_Assignment_
Below are records; copy every line among them that contains the word "window".

_Available records_
(** An account no node is bound to keeps the node it was given: a later pick,
    whatever happened to the pool, the snapshot and other accounts meanwhile, gives
    it again as long as it can serve. *)
Lemma pickNode_sticky ab ab' current current' now now' scope affinity p p' q n :
  unbound ab current now scope affinity p -> pickNode ab current now scope affinity p = (Some n, p') ->
  pool_Name n <> ""%string ->
  sticky q !! sticky_key (ToLower (TrimSpace scope)) affinity = sticky p' !! sticky_key (ToLower (TrimSpace scope)) affinity ->
  unbound ab' current' now' scope affinity q -> (exists m, eligible current' now' scope q m /\ pool_Name m = pool_Name n) ->
  exists m, (pickNode ab' current' now' scope affinity q).1 = Some m /\ pool_Name m = pool_Name n.
Proof.
  intros Hu Hp Hne Hk Hu' (m & Hm & Em). pose proof (pickNode_unbound _ _ _ _ _ _ _ _ Hu Hp) as Hs.
  unfold unbound in Hu'. unfold pickNode, eligible in *. destruct (candidates_of (refreshNodes current' q) _ _) as [|c rest] eqn:Ec;
    [by apply not_elem_of_nil in Hm|].
  change (snap (refreshNodes current' q)) with current'. cbn zeta in Hu'. rewrite Hu'.
  change (sticky (refreshNodes current' q)) with (sticky q). rewrite Hk, Hs.
  destruct (named_some (pool_Name n) (c :: rest) m Hm Em Hne) as [k Hk']. rewrite Hk'. exists k.
  by apply named_in in Hk' as [_ ?].
Qed.

(** ** What a pick may return *)

(** A node is kept out while it has a score other than zero, not at the threshold or
    above, and the instant recorded for it has not come; a score of zero counts as
    never probed, whatever is recorded. *)
Definition kept_out (p : Pool) (name : string) (now : instant) : Prop :=
  f64_leb healthSkipThreshold (score_of p name) = false /\ f64_eqb (score_of p name) f64_zero = false /\ now < until_of p name.

(** A node of the snapshot that serves the scope and is not kept out. *)
Definition serves (current : Snapshot) (now : instant) (scope : string) (p : Pool) (n : PoolNode) : Prop :=
  (exists node, node ∈ Nodes current /\ n = nodeFromRegistry node) /\
  pool_Scope n = targetScope (refreshNodes current p) (ToLower (TrimSpace scope)) /\
  ~ kept_out p (pool_Name n) now.

Lemma serves_eligible current now scope p n : serves current now scope p n <-> eligible current now scope p n.
Proof.
  rewrite eligible_spec. unfold serves, kept_out.
  assert (degraded p (pool_Name n) now = false <->
    ~ (f64_leb healthSkipThreshold (score_of p (pool_Name n)) = false /\ f64_eqb (score_of p (pool_Name n)) f64_zero = false /\
       now < until_of p (pool_Name n))) as ->; [|done].
  unfold degraded. destruct (f64_leb _ _); cbn [orb]; [naive_solver|]. destruct (f64_eqb _ _); [naive_solver|].
  rewrite <- not_true_iff_false, Time.Before_true. naive_solver.
Qed.

(** A node of the scope with a cooldown recorded and no probe in the last thirty
    seconds. *)
Definition probeable (p : Pool) (scope : string) (now : instant) (n : PoolNode) (until : instant) : Prop :=
  pool_Scope n = targetScope p scope /\ unhealthy p !! pool_Name n = Some until /\
  forall last, lastProbe p !! pool_Name n = Some last -> nodeCooldown <= Time.Sub now last.

(** The probe goes to the one whose cooldown ends first. *)
Lemma probe_candidate_spec p scope now :
  match probe_candidate p scope now with
  | Some (n, until) => n ∈ nodes p /\ probeable p scope now n until /\
      forall m u, m ∈ nodes p -> probeable p scope now m u -> until <= u
  | None => forall m u, m ∈ nodes p -> ~ probeable p scope now m u
  end.
Proof.
  unfold probe_candidate. induction (nodes p) as [|x l IH] using rev_ind; [intros m u H; by apply not_elem_of_nil in H|].
  rewrite foldl_app. cbn [foldl]. set (best := foldl _ None l) in *.
  assert (forall m u, m ∈ l ++ [x] -> probeable p scope now m u -> m ∈ l \/ m = x) as Hsplit.
  { intros m u Hm _. by apply elem_of_app in Hm as [?|?%list_elem_of_singleton]; [left|right]. }
  assert ((forall u, ~ probeable p scope now x u) -> match best with
    | Some (n, until) => n ∈ l ++ [x] /\ probeable p scope now n until /\ forall m u, m ∈ l ++ [x] -> probeable p scope now m u -> until <= u
    | None => forall m u, m ∈ l ++ [x] -> ~ probeable p scope now m u end) as Hskip.
  { intros Hx. destruct best as [[n until]|].
    - destruct IH as (Hn & Hp & Hall). split_and!; [apply elem_of_app; by left|done|]. intros m u Hm Hpm.
      destruct (Hsplit m u Hm Hpm) as [?| ->]; [by apply (Hall m)|by destruct (Hx u)].
    - intros m u Hm Hpm. destruct (Hsplit m u Hm Hpm) as [Hl| ->]; [by apply (IH m u)|by destruct (Hx u)]. }
  destruct (String.eqb_spec (pool_Scope x) (targetScope p scope)) as [Hsc|Hsc]; cbn [negb]; [|apply Hskip; by intros u (? & _)].
  destruct (unhealthy p !! pool_Name x) as [until|] eqn:Eu; [|apply Hskip; intros u (_ & ? & _); congruence].
  destruct (match lastProbe p !! pool_Name x with Some last => Time.Sub now last <? nodeCooldown | None => false end) eqn:El.
  { apply Hskip. intros u (_ & _ & Hlast). destruct (lastProbe p !! pool_Name x) as [last|]; [|done].
    apply Z.ltb_lt in El. specialize (Hlast last eq_refl). lia. }
  assert (probeable p scope now x until) as Hx.
  { split_and!; [done..|]. intros last Hlast. rewrite Hlast in El. by apply Z.ltb_ge in El. }
  assert (forall u, probeable p scope now x u -> u = until) as Honly by (intros u (_ & ? & _); congruence).
  destruct best as [[n earliest]|]; [destruct (Time.Before until earliest) eqn:Eb|].
  - destruct IH as (Hn & Hp & Hall). split_and!; [apply elem_of_app; right; by left|done|]. intros m u Hm Hpm. apply Time.Before_true in Eb.
    destruct (Hsplit m u Hm Hpm) as [Hl| ->]; [specialize (Hall m u Hl Hpm); lia|by rewrite (Honly u Hpm)].
  - destruct IH as (Hn & Hp & Hall). split_and!; [apply elem_of_app; by left|done|]. intros m u Hm Hpm. apply Time.Before_false in Eb.
    destruct (Hsplit m u Hm Hpm) as [Hl| ->]; [by apply (Hall m)|by rewrite (Honly u Hpm)].
  - split_and!; [apply elem_of_app; right; by left|done|]. intros m u Hm Hpm.
    destruct (Hsplit m u Hm Hpm) as [Hl| ->]; [by destruct (IH m u)|by rewrite (Honly u Hpm)].
Qed.
Record built_by (frs : list fragment) (owners : list Z) (a : ToolCallAccumulator) : Prop := {
  built_length : length owners = length (order a);
  built_current : forall i, match calls a !! i with
    | Some p => exists o1 o2, owners = o1 ++ i :: o2 /\ p = length o1 /\ i ∉ o2
    | None => i ∉ owners
    end;
  built_calls : forall i, told <$> owned i owners (order a) = put_together <$> groups (of_index i frs);
  built_open : Forall (fun c => emitted c = false) (order a)
}.

Definition built (frs : list fragment) (a : ToolCallAccumulator) : Prop := exists owners, built_by frs owners a.

Lemma owned_app {A} i o1 o2 (c1 c2 : list A) : length o1 = length c1 -> owned i (o1 ++ o2) (c1 ++ c2) = owned i o1 c1 ++ owned i o2 c2.
Proof. intros H. unfold owned. by rewrite zip_with_app, List.filter_app, fmap_app by done. Qed.

Lemma owned_none {A} i owners (cs : list A) : i ∉ owners -> owned i owners cs = [].
Proof.
  intros H. unfold owned. revert cs. induction owners as [|o owners IH]; intros [|c cs]; try done.
  apply not_elem_of_cons in H as [Ho H]. cbn. rewrite (proj2 (Z.eqb_neq o i)) by done. by apply IH.
Qed.

Lemma owned_one {A} i j (c : A) : owned i [j] [c] = if j =? i then [c] else [].
Proof. unfold owned. cbn. by destruct (j =? i). Qed.

(** Its part of a call that [told] shows, the rest left alone. *)
Lemma told_insert p c c' (cs : list ToolCall) owners i :
  cs !! p = Some c -> told c' = told c -> told <$> owned i owners (<[p := c']> cs) = told <$> owned i owners cs.
Proof.
  intros Hp Ht. unfold owned. revert p owners Hp. induction cs as [|d cs IH]; intros [|p] [|o owners] Hp; try done; cbn in Hp |- *.
  - injection Hp as ->. destruct (o =? i); cbn; [by rewrite Ht|done].
  - destruct (o =? i); cbn; [f_equal|]; by apply IH.
Qed.
(** The account's restriction is recognised in the text of the error, whatever
    status the response had and whatever message it carried. *)
Lemma restriction_reaches_the_classifier e :
  Code e = CodeAccountRestricted ->
  IsWorkBuddyRestricted (APIError_Error e) = true /\ TrimSpace (APIError_Error e) = APIError_Error e.
Proof.
  intros Hc. destruct (restricted_text e Hc) as (W & M & -> & HM). split.
  - unfold IsWorkBuddyRestricted. rewrite !ToLower_sapp.
    set (tail := ToLower W +:+ _). change (ToLower "workbuddy API error: status=403") with "workbuddy api error: status=403"%string.
    assert (contains ("workbuddy api error: status=403" +:+ tail) "workbuddy" = true) as ->.
    { apply contains_spec. by exists "", (" api error: status=403" +:+ tail). }
    assert (HasExplicitHTTPStatus ("workbuddy api error: status=403" +:+ tail) "403" = true) as ->.
    { change (existsb (fun p => contains ("workbuddy api error: status=403" +:+ tail) p) (explicit_status_patterns "403") = true).
      rewrite existsb_exists. exists "status=403"%string. split; [cbn; tauto|]. apply contains_spec. by exists "workbuddy api error: ", tail. }
    cbn [andb]. unfold workBuddyRestrictedCode. subst tail.
    change (ToLower ", code=11140") with ("," +:+ " code=11140")%string. rewrite !sapp_assoc.
    rewrite <- (sapp_assoc (ToLower W) ","), <- (sapp_assoc "workbuddy api error: status=403").
    destruct HM as [->|[M' ->]]; by apply restricted_code_found.
  - change ("workbuddy API error: status=403" +:+ W +:+ ", code=11140" +:+ M +:+
      " (workbuddy account is restricted due to unusual activity; skip requests during the restriction window)")
      with (String "w" ("orkbuddy API error: status=403" +:+ W +:+ ", code=11140" +:+ M +:+
      " (workbuddy account is restricted due to unusual activity; skip requests during the restriction window" +:+ ")")).
    rewrite <- !sapp_assoc. by apply TrimSpace_keeps.
Qed.

(** * A short answer *)

Definition text_line (s : string) : string := lit s +:+ newline.

Definition demo_answer : string :=
  text_line "data: {'model':'glm','choices':[{'delta':{'reasoning_content':'hm','content':'He'}}]}"
  +:+ newline
  +:+ text_line "data: {'choices':[{'delta':{'content':'y','tool_calls':[{'index':0,'id':'c1','function':{'name':'ls','arguments':'{'}}]}}]}"
  +:+ text_line "data: {'choices':[{'delta':{'tool_calls':[{'index':0,'function':{'arguments':'}'}}]},'finish_reason':'tool_calls'}],'usage':{'prompt_tokens':12,'completion_tokens':3}}"
  +:+ text_line "data: [DONE]".

Definition demo_body : body := mkBody demo_answer None false.

Definition demo_run : reader * option stream_error :=
  consumeStream (fun _ => 0) (fun n => Z.of_nat n) "workbuddy-v1:0" (fun _ => ""%string) true demo_body.

Lemma workbuddy_answer_is_whole_witness :
  text_of (sent (out demo_run.1)) = "Hey"%string /\
  exists chunks ts t, answer_chunks (scan_body demo_body).1 = Some chunks /\ turns chunks = ts ++ [t] /\
    text_of (sent (out demo_run.1)) = contents (ts ++ [t]).
Proof.
  split; [vm_compute; reflexivity|].
  assert (consumeStream (fun _ => 0) (fun n => Z.of_nat n) "workbuddy-v1:0" (fun _ => ""%string) true demo_body = (demo_run.1, None)) as E
    by (vm_compute; reflexivity).
  destruct (workbuddy_answer_is_whole (fun _ => 0) (fun n => Z.of_nat n) "workbuddy-v1:0" (fun _ => ""%string) true demo_body _ E)
    as (chunks & ts & t & _ & _ & Hc & Ht & _ & _ & _ & Htext & _).
  exists chunks, ts, t. split; [exact Hc|]. split; [exact Ht|exact Htext].
Defined.

Definition demo_turns : list choice := turns (default [] (answer_chunks (scan_body demo_body).1)).

(** The connection breaking after [DONE] does not matter. *)
Definition demo_response : http_response := mkResponse 200 0 "" (mkBody demo_answer (Some (Errorf "unexpected EOF")) false).

Lemma whole_answer_is_accepted_witness :
  (handle_response (fun _ => 0) (fun n => Z.of_nat n) "workbuddy-v1:0" (fun _ => ""%string) false demo_response).2 = None.
Proof.
  assert (answer_chunks (scan_body (Body demo_response)).1 = Some (default [] (answer_chunks (scan_body demo_body).1))) as E by (vm_compute; reflexivity).
  assert (ends_closed demo_turns) as Hend.
  { exists (take 2 demo_turns), (default no_choice (last demo_turns)). split; [vm_compute; reflexivity|].
    split; [|vm_compute; reflexivity]. apply List.Forall_forall. intros t Hin.
    assert (forallb (fun t => negb (closes t)) (take 2 demo_turns) = true) as Hall by (vm_compute; reflexivity).
    rewrite forallb_forall in Hall. apply negb_true_iff, Hall, Hin. }
  destruct (whole_answer_is_accepted (fun _ => 0) (fun n => Z.of_nat n) "workbuddy-v1:0" (fun _ => ""%string) false demo_response _ eq_refl E Hend eq_refl)
    as [H|(_ & H & _)]; [|discriminate H].
  rewrite H. assert (existsb holds_anything (default [] (answer_chunks (scan_body demo_body).1)) = true) as -> by (vm_compute; reflexivity).
  reflexivity.
Defined.

(** The handler knows no stop reason [refusal]: an answer the upstream filtered ends
    as if it were complete. *)
Lemma refusal_is_lost (r : reader) :
  ToolCallCount (out r) = 0 -> FinishReasonValue r = "content_filter"%string ->
  result_FinishReason r = "refusal"%string /\ finish_reason (Event (finish_event r)) = "end_turn"%string.
Proof.
  intros Ht Hf. assert (result_FinishReason r = "refusal"%string) as E by (unfold result_FinishReason; rewrite Ht, Hf; reflexivity).
  split; [done|]. unfold finish_event, finish_reason. by rewrite E.
Qed.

_Task answer_
      " (workbuddy account is restricted due to unusual activity; skip requests during the restriction window)")
      " (workbuddy account is restricted due to unusual activity; skip requests during the restriction window" +:+ ")")).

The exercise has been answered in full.